I go back to what I’m doing. Which I think is nothing but it’s really important to me, and I have to get back to it, you know? And about an hour later I see this vague shape on my step so I do the manly thing. I crawl on my hands and knees toward the window …which is further complicated by the fact my dog thinks I’m finally going to play that game that she has been imagining. Okay. So I’m crawling and I get to the window, I open the blinds a crack and there is a big eye there. It’s the same guy, my neighbour, but I’m thinking, “ if he moved he wouldn’t be.” I open the door and he’s been rooting around in this plant I have on the doorstep for some reason. I act like I care about the plant. He says, “Do you know what function I miss the most?” “Gee let me guess, channel recall?” “No, ‘Sleep,’ ‘Sleep On’ See I can’t sleep because I can’t sleep without the TV. So I fall asleep and I have to wake up and turn it off and when I turn it off I can’t sleep and there is nothing.” “Did your wife, um, leave you?” “No,” he says, “but I’m in denial. And if she ever did leave, which she didn’t, then I know she would come back when I found my remote.” His eyes zoom in on my remote sitting on something called an ‘end table’. I think they call it that ’cause when you buy one, it’s the END of your youth. He says, “Is that my remote?” “No, that remote is MINE.” “I’m sure it is friend, I’m sure it is. Do you use YOUR remote?” “Yes, yes I do.” “Of course you do? We’re all the same aren’t we? We all have our needs. I bet you don’t think a remote can wreck your life, but it can. We’re all three bad breaks away from living in a cardboard fort.”

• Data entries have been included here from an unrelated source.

(* ===== verification/MegaFake.v ===== *)
(** * The cold pool over fake accounts

    With the in-memory accounts and a disk that does not fail, an object whose
    upload succeeded can be read back. *)
From stdpp Require Import base gmap strings list fin_maps sets pretty.
From Stdlib Require Import ZArith Lia Ascii.
From S2P Require Import Prelude Text Bytes Storage Effects Placement Reservations MegaAccount MegaPool MegaPoolProps.
Local Open Scope Z_scope.

(** ** A disk that does not fail *)

Class QuietHost `{Host} : Prop := quiet : forall n, host_io n = None.

#[export] Instance counting_host_quiet : @QuietHost counting_host.
Proof. by intros n. Qed.

Section disk.
Context `{QuietHost}.

Lemma fs_write_quiet path bytes h :
  exists h', fs_write path bytes h = (h', Ok tt) /\ files h' = <[path := bytes]> (files h).
Proof. unfold fs_write, file_op. rewrite quiet. by eexists. Qed.

Lemma fs_read_quiet path h :
  exists h', fs_read path h = (h', ok_or (files h !! path) "not found"%string) /\ files h' = files h.
Proof. unfold fs_read, file_op. rewrite quiet. by eexists. Qed.

Lemma fs_remove_quiet path h :
  exists h' r, fs_remove_file path h = (h', r) /\ files h' = delete path (files h).
Proof.
  unfold fs_remove_file, file_op. rewrite quiet. destruct (files h !! path) eqn:E; eexists _, _; split; try done.
  simpl. by rewrite delete_id.
Qed.

Lemma fs_create_quiet path h :
  exists h', fs_create_dir_all path h = (h', Ok tt) /\ files h' = files h.
Proof. unfold fs_create_dir_all, file_op. rewrite quiet. by eexists. Qed.
End disk.

(** ** What the pool relies on beside the laws of the ledger *)

(** A ledger does not touch the disk. *)
Class LedgerDisk (L : Type) `{CapacityReservationStore L} : Prop := {
  refresh_disk account snapshot s :
    files (refresh_account_capacity account snapshot s).1.2 = files s.2;
  reserve_disk account hash bytes ttl s : files (reserve account hash bytes ttl s).1.2 = files s.2;
  commit_disk rid s : files (commit rid s).1.2 = files s.2;
  release_disk rid s : files (release rid s).1.2 = files s.2
}.

#[export] Instance in_memory_disk `{Host} `{HashOrder} (duration_from_std : Duration -> result Z string) :
  @LedgerDisk InMemoryCapacityState (in_memory_ledger duration_from_std).
Proof.
  split.
  - intros account snapshot s. cbn [refresh_account_capacity in_memory_ledger]. unfold mem_refresh_account_capacity.
    rewrite (sbind_Ok get_ledger _ _ _ _ eq_refl). by destruct (_ !! _).
  - intros account hash bytes ttl s. cbn [reserve in_memory_ledger]. unfold mem_reserve.
    destruct (expire_locked_held s) as (st' & n & E & _).
    rewrite (sbind_Ok _ _ _ _ _ E), (sbind_Ok get_ledger _ _ _ _ eq_refl). cbn [fst].
    destruct (find_first _ _) as [e|]; [done|]. destruct (accounts st' !! account) as [a|]; [|done].
    destruct (negb _); [by destruct (_ <? _)|]. destruct (_ <? _); [done|].
    unfold put_ledger, slift, sbind, on_snd, now. cbn. by destruct (duration_from_std ttl).
  - intros rid s. cbn [commit in_memory_ledger]. unfold mem_commit, settle.
    rewrite (sbind_Ok get_ledger _ _ _ _ eq_refl). destruct (_ !! _); [|done]. by destruct (negb _).
  - intros rid s. cbn [release in_memory_ledger]. unfold mem_release, settle.
    rewrite (sbind_Ok get_ledger _ _ _ _ eq_refl). destruct (_ !! _); [|done]. by destruct (negb _).
Qed.

(** ** Fake accounts *)

Section fake.
Context {L : Type} `{LedgerLaws L} `{!LedgerDisk L} `{QuietHost} `{Blake3}.

Abbreviation W := (PoolWorld FakeWorld L).

Definition fake_files_of (w : W) (account : FakeMegaAccount) : gmap string (list byte) :=
  fake_files (fake_state (w_backends w) (fake_account_id account)).
Definition failure_of (w : W) (account : FakeMegaAccount) : FakeMegaFailure :=
  failure (fake_state (w_backends w) (fake_account_id account)).

(** An operation that only reads: the accounts and the disk are as they
    were. *)
Definition still (w w' : W) : Prop :=
  w_backends w' = w_backends w /\ files (w_host w') = files (w_host w)
  /\ temp_reserved w' = temp_reserved w /\ temp_counter w' = temp_counter w.

Lemma check_failure_cases account (s : FakeWorld * HostState) :
  exists r, check_failure account s = (s, r) /\
    (r = Ok tt <-> failure (fake_state s.1 (fake_account_id account)) = FailNone).
Proof.
  unfold check_failure, sbind, fake_get. simpl. destruct (failure _); eexists; by split.
Qed.

Lemma fake_object_size_run account path (w : W) :
  exists w' r, on_backend (object_size (fake_backend account) path) w = (w', r) /\ still w w' /\
    match r with
    | Ok found => failure_of w account = FailNone /\ found = (len64 <$> fake_files_of w account !! path)
    | Err _ => failure_of w account <> FailNone
    end.
Proof.
  unfold on_backend. cbn [object_size fake_backend]. unfold fake_object_size.
  destruct (check_failure_cases account (w_backends w, w_host w)) as (r & E & Hr).
  destruct r as [[]|e].
  - rewrite (sbind_Ok _ _ _ _ _ E). eexists _, _. split; [done|]. split; [done|]. by split; [apply Hr|].
  - rewrite (sbind_Err _ _ _ _ _ E). eexists _, _. split; [done|]. split; [done|]. intros Hf. by apply Hr in Hf.
Qed.

Lemma fake_download_run account path local (w : W) :
  exists w' r, on_backend (download_file (fake_backend account) path local) w = (w', r) /\
    w_backends w' = w_backends w /\ temp_reserved w' = temp_reserved w /\ temp_counter w' = temp_counter w /\
    match r with
    | Ok _ => exists bytes, fake_files_of w account !! path = Some bytes
                /\ files (w_host w') = <[local := bytes]> (files (w_host w))
    | Err _ => files (w_host w') = files (w_host w)
                /\ (failure_of w account <> FailNone \/ fake_files_of w account !! path = None)
    end.
Proof.
  unfold on_backend. cbn [download_file fake_backend]. unfold fake_download_file.
  destruct (check_failure_cases account (w_backends w, w_host w)) as ([[]|e] & E & Hr).
  - rewrite (sbind_Ok _ _ _ _ _ E), (sbind_Ok (fake_get account) _ _ _ _ eq_refl). cbn [fst].
    destruct (fake_files (fake_state (w_backends w) (fake_account_id account)) !! path) as [bytes|] eqn:Eb.
    + unfold on_snd, io. cbn [snd fst]. destruct (fs_write_quiet local bytes (w_host w)) as (h' & -> & Hh).
      eexists _, _. split; [done|]. split_and!; [done..|]. simpl. by exists bytes.
    + eexists _, _. split; [done|]. split_and!; [done..|]. by right.
  - rewrite (sbind_Err _ _ _ _ _ E). eexists _, _. split; [done|]. split_and!; [done..|]. left.
    intros Hf. by apply Hr in Hf.
Qed.

Lemma on_disk_read path (w : W) :
  exists w', on_disk (fs_read path) w = (w', map_err Io (ok_or (files (w_host w) !! path) "not found"%string))
    /\ still w w'.
Proof.
  unfold on_disk, io. destruct (fs_read_quiet path (w_host w)) as (h' & -> & Hh).
  eexists. split; [done|]. by split_and!.
Qed.

Lemma on_disk_remove path (w : W) :
  exists w', ignore (on_disk (fs_remove_file path)) w = (w', Ok tt) /\ w_backends w' = w_backends w
    /\ files (w_host w') = delete path (files (w_host w)) /\ temp_reserved w' = temp_reserved w
    /\ temp_counter w' = temp_counter w.
Proof.
  unfold ignore, stry, on_disk, io. destruct (fs_remove_quiet path (w_host w)) as (h' & r & -> & Hh).
  eexists. split; [done|]. by split_and!.
Qed.
(** ** Staging an object through the temporary space *)

Context (self : MegaColdStoragePool FakeWorld).
Abbreviation M := (stm W StorageError).

Definition temp_path (hash : string) (seq : Z) (suffix : string) : string :=
  path_join (temp_dir (mp_options self)) ("launcher-mega-" +:+ hash +:+ "-" +:+ fmt_u seq +:+ "-"
    +:+ suffix +:+ ".part")%string.

Lemma temp_path_ne hash seq seq' : temp_path hash seq "verify" <> temp_path hash seq' "upload".
Proof.
  unfold temp_path. intros E%path_join_inj%(f_equal chars). rewrite !chars_app in E.
  apply (f_equal (@rev _)) in E. rewrite !rev_app_distr in E. by vm_compute in E.
Qed.

Definition room (size : Z) (w : W) : Prop :=
  size <= saturating_sub (temp_space_bytes (mp_options self)) (temp_reserved w).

I close the door. I sit down, pick up my remote, feel the warmth, look at my sweet dog. I become, for an instant, exactly what the government wants me to be – “happy with what I have.” And I was. I go to pat my sweet dog’s stomach and the TV turns off. I pat it again and it turns back on. My dog just looks at me and burps. She burps the way only a dog that’s eaten a neighbour’s life can.